食材を発注し、衛生状態や加熱温度を確認する。

食育を行い、時には保護者からの相談にも応じる。

これほど高い専門性と責任を求められる仕事でありながら、現在、保育所には栄養士・管理栄養士を配置しなければならないという、全国一律の基準はありません。

国の基準で保育所に置かなければならない職員として定められているのは、保育士、嘱託医、調理員です。栄養士・管理栄養士は、そこに含まれていません。(厚生労働省⁠)

専門的な知識は求める。

安全への責任も求める。

けれど、その専門職は必ずしも配置しなくてもよい。

この制度は、本当に今の保育園給食の実態に合っているのでしょうか。

栄養士がいなくてもよいとされていることで、保育園給食そのものが、

「誰にでもできる仕事」

として扱われてはいないでしょうか。

けれど、誰にでも同じ責任を負わせられる仕事ではありません。

子どもの命と育ちを支える給食室に、専門職は本当に「いなくてもよい」のでしょうか。

私は、保育所の給食室にも、栄養士または管理栄養士を必要な専門職として位置づけてほしいと思っています。

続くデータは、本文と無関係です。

(** X6.  With no input handle the wrapped loader is called on the empty
    vector, whatever the free store holds; when it returns no tensor, the
    call returns no handle and the free store is as before. *)
Theorem no_inputs_no_outputs (e : entry) (s : state) l' :
  inputs s = [] →
  delegate e [] (loader s) = (Ret [], l') →
  invoke e s = (Ret [], set_loader l' s).
Proof.
  intros Hi Hd. rewrite invoke_eq, Hi. simpl. rewrite Hd. simpl.
  by destruct s.
Qed.

(** X7.  When [loader_get_call_spec] or [loader_get_constant_fqns] returns,
    it returns the strings the wrapped loader returned, as many and in the
    same order, and the loader is as the wrapped call left it. *)
Theorem string_vectors_returned_as_given (l l' : AOTIModelPackageLoader) r :
  (loader_get_call_spec l = (Ret r, l') → get_call_spec l = (Ret r, l')) ∧
  (loader_get_constant_fqns l = (Ret r, l') → get_constant_fqns l = (Ret r, l')).
Proof.
  split.
  - unfold loader_get_call_spec, bind, ret.
    destruct (get_call_spec l) as [[specs|x|] l1]; simpl; try done.
    rewrite push_strings_eq. by intros [= <- <-].
  - unfold loader_get_constant_fqns, bind, ret.
    destruct (get_constant_fqns l) as [[fqns|x|] l1]; simpl; try done.
    rewrite push_strings_eq. by intros [= <- <-].
Qed.

(** X8.  When [loader_get_metadata] returns, its entries are the pairs of
    the map the wrapped loader returned, one entry per pair in iteration
    order, so they denote the same mapping; the same holds of
    [loader_load_metadata_from_package]. *)
Theorem metadata_entries_are_the_map :
  (∀ (l l' : AOTIModelPackageLoader) entries,
     loader_get_metadata l = (Ret entries, l') →
     ∃ metadata,
       get_metadata l = (Ret metadata, l') ∧
       entry_pair <$> entries = metadata ∧
       entries_map entries = list_to_map metadata) ∧
  (∀ path name (w w' : World) entries,
     loader_load_metadata_from_package path name w = (Ret entries, w') →
     ∃ metadata,
       load_metadata_from_package path name w = (Ret metadata, w') ∧
       entry_pair <$> entries = metadata ∧
       entries_map entries = list_to_map metadata).
Proof.
  assert (∀ metadata : list (string * string),
            entry_pair <$> push_entries metadata [] = metadata) as Hpairs.
  { intros metadata. rewrite push_entries_eq. simpl.
    rewrite <-list_fmap_compose. etrans; [|apply list_fmap_id].
    apply list_fmap_ext. by intros i [k v] _. }
  split.
  - intros l l' entries. unfold loader_get_metadata, bind, ret.
    destruct (get_metadata l) as [[metadata|x|] l1]; simpl; try done.
    intros [= <- <-]. exists metadata. split_and!; [done|apply Hpairs|].
    apply entries_map_push.
  - intros path name w w' entries.
    unfold loader_load_metadata_from_package, bind, ret, std_string.
    destruct (load_metadata_from_package path name w) as [[metadata|x|] w1];
      simpl; try done.
    intros [= <- <-]. exists metadata. split_and!; [done|apply Hpairs|].
    apply entries_map_push.
Qed.
(** * runsd: host resolution, the Director hook and the token audience

    A shallow embedding of [proxy.go] and [authorization.go].

    Go strings are byte sequences and are modelled by [string] (a sequence
    of 8-bit [ascii]).  Host names reaching the proxy are ASCII; the library
    functions [strings.ToLower] and [strconv.Quote] are embedded for ASCII
    input, bytes above 0x7f are outside the model (see the two definitions).

    The code talks to the outside (process environment, metadata server,
    token provider, klog): these are oracles of a [World], and every call is
    recorded in a trace of [Event]s. *)

From Stdlib Require Import Ascii String ZArith NArith Lia Bool.
From stdpp Require Import base option list gmap strings.

Local Open Scope char_scope.
Local Open Scope stdpp_scope.

(** * The model *)

(** ** Bytes and strings (package [strings], [bytealg]) *)

Module GoString.

(** [lo <= c && c <= hi] on bytes. *)
Definition between (lo hi c : ascii) : bool :=
  (N_of_ascii lo <=? N_of_ascii c)%N && (N_of_ascii c <=? N_of_ascii hi)%N.

(** [strings.ToLower], ASCII path: ['A' <= c && c <= 'Z'] gives
    [c += 'a' - 'A'].  Bytes above 0x7f are left as they are (Go decodes
    them as UTF-8 and applies [unicode.ToLower]). *)
Definition toLowerByte (c : ascii) : ascii :=
  if between "A" "Z" c then ascii_of_N (N_of_ascii c + 32) else c.

Fixpoint ToLower (s : string) : string :=
  match s with
  | EmptyString => EmptyString
  | String c s' => String (toLowerByte c) (ToLower s')
  end.

(** [strings.HasPrefix(s, prefix)]. *)
Fixpoint HasPrefix (s prefix : string) {struct prefix} : bool :=
  match prefix, s with
  | EmptyString, _ => true
  | String _ _, EmptyString => false
  | String p prefix', String c s' => Ascii.eqb c p && HasPrefix s' prefix'
  end.

(** [strings.Contains(s, substr)], that is [Index(s, substr) >= 0]. *)
Fixpoint Contains (s substr : string) : bool :=
  HasPrefix s substr ||
  match s with
  | EmptyString => false
  | String _ s' => Contains s' substr
  end.

(** [s[n:]] and [s[:n]]. *)
Fixpoint from (n : nat) (s : string) : string :=
  match n, s with
  | O, _ => s
  | S _, EmptyString => EmptyString
  | S n', String _ s' => from n' s'
  end.

Fixpoint upto (n : nat) (s : string) : string :=
  match n, s with
  | O, _ => EmptyString
  | S _, EmptyString => EmptyString
  | S n', String c s' => String c (upto n' s')
  end.

(** [s[lo:hi]]. *)
Definition slice (lo hi : nat) (s : string) : string :=
  upto (hi - lo) (from lo s).

(** [bytealg.IndexByteString]: the index of the first [c], Go's [-1] is
    [None]. *)
Fixpoint IndexByte (s : string) (c : ascii) : option nat :=
  match s with
  | EmptyString => None
  | String d s' => if Ascii.eqb d c then Some O else S <$> IndexByte s' c
  end.

(** [bytealg.LastIndexByteString]: the index of the last [c]. *)
Fixpoint LastIndexByte (s : string) (c : ascii) : option nat :=
  match s with
  | EmptyString => None
  | String d s' =>
      match LastIndexByte s' c with
      | Some i => Some (S i)
      | None => if Ascii.eqb d c then Some O else None
      end
  end.

(** [strings.HasSuffix] and [strings.TrimSuffix]. *)
Definition HasSuffix (s suffix : string) : bool :=
  (String.length suffix <=? String.length s)%nat &&
  String.eqb (from (String.length s - String.length suffix) s) suffix.

Definition TrimSuffix (s suffix : string) : string :=
  if HasSuffix s suffix
  then upto (String.length s - String.length suffix) s
  else s.

(** [strings.Trim(s, cutset)]: leading and trailing bytes of [cutset]
    removed. *)
Definition inCutset (cutset : string) (c : ascii) : bool :=
  bool_decide (is_Some (IndexByte cutset c)).

Fixpoint TrimLeft (s cutset : string) : string :=
  match s with
  | EmptyString => EmptyString
  | String c s' => if inCutset cutset c then TrimLeft s' cutset else s
  end.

これだけ専門性の高い仕事をしているのに、必置義務がない。

まず、このことを、もっと多くの人に知ってほしいのです。

給食は、当たり前にできているわけではありません

毎日、当たり前のように出てくる給食。

でも、その一食は、決して当たり前にできあがっているわけではありません。

給食室にも、人手不足があります。

休めない日があります。

時間に追われながら、子どもたちの命を守っている人たちがいます。

子どもたちの笑顔が好きだから。

給食を食べてもらえることがうれしいから。

その思いだけで、人手不足も、休めない働き方も、すべて我慢してよいわけではありません。

今、給食室で一人、責任を背負っている若い栄養士さんにも届いてほしいと思っています。

伝え方を振り返ることは必要です。

でも、あなた一人が悪いと、すべてを背負わないでください。

人が足りていたでしょうか。

支えてくれる人はいたでしょうか。

育ててもらえる環境だったでしょうか。

どうか、あなた自身や、栄養士という仕事まで否定しないでほしいと思います。

保育園の栄養士は、大変な仕事です。

でも、子どもの成長を、毎日の食事を通して見守ることができます。

昨日食べなかったものを、今日は一口食べてくれる。

自分が考えた献立が、子どもたちの経験になっていく。

給食室から、子どもの育ちを支えることができる。

本当は、とても楽しく、やりがいのある仕事です。

だからこそ、働く人が潰れてしまう場所にしたくありません。

もっと給食室の仕事を知ってほしい。

専門性を正しく評価してほしい。

そして、

「保育園の栄養士って楽しそう」

「私もやってみたい」

そう思う人が、もっと増えてほしい。

それが、26年間、保育園の給食室で働いてきた私の願いです。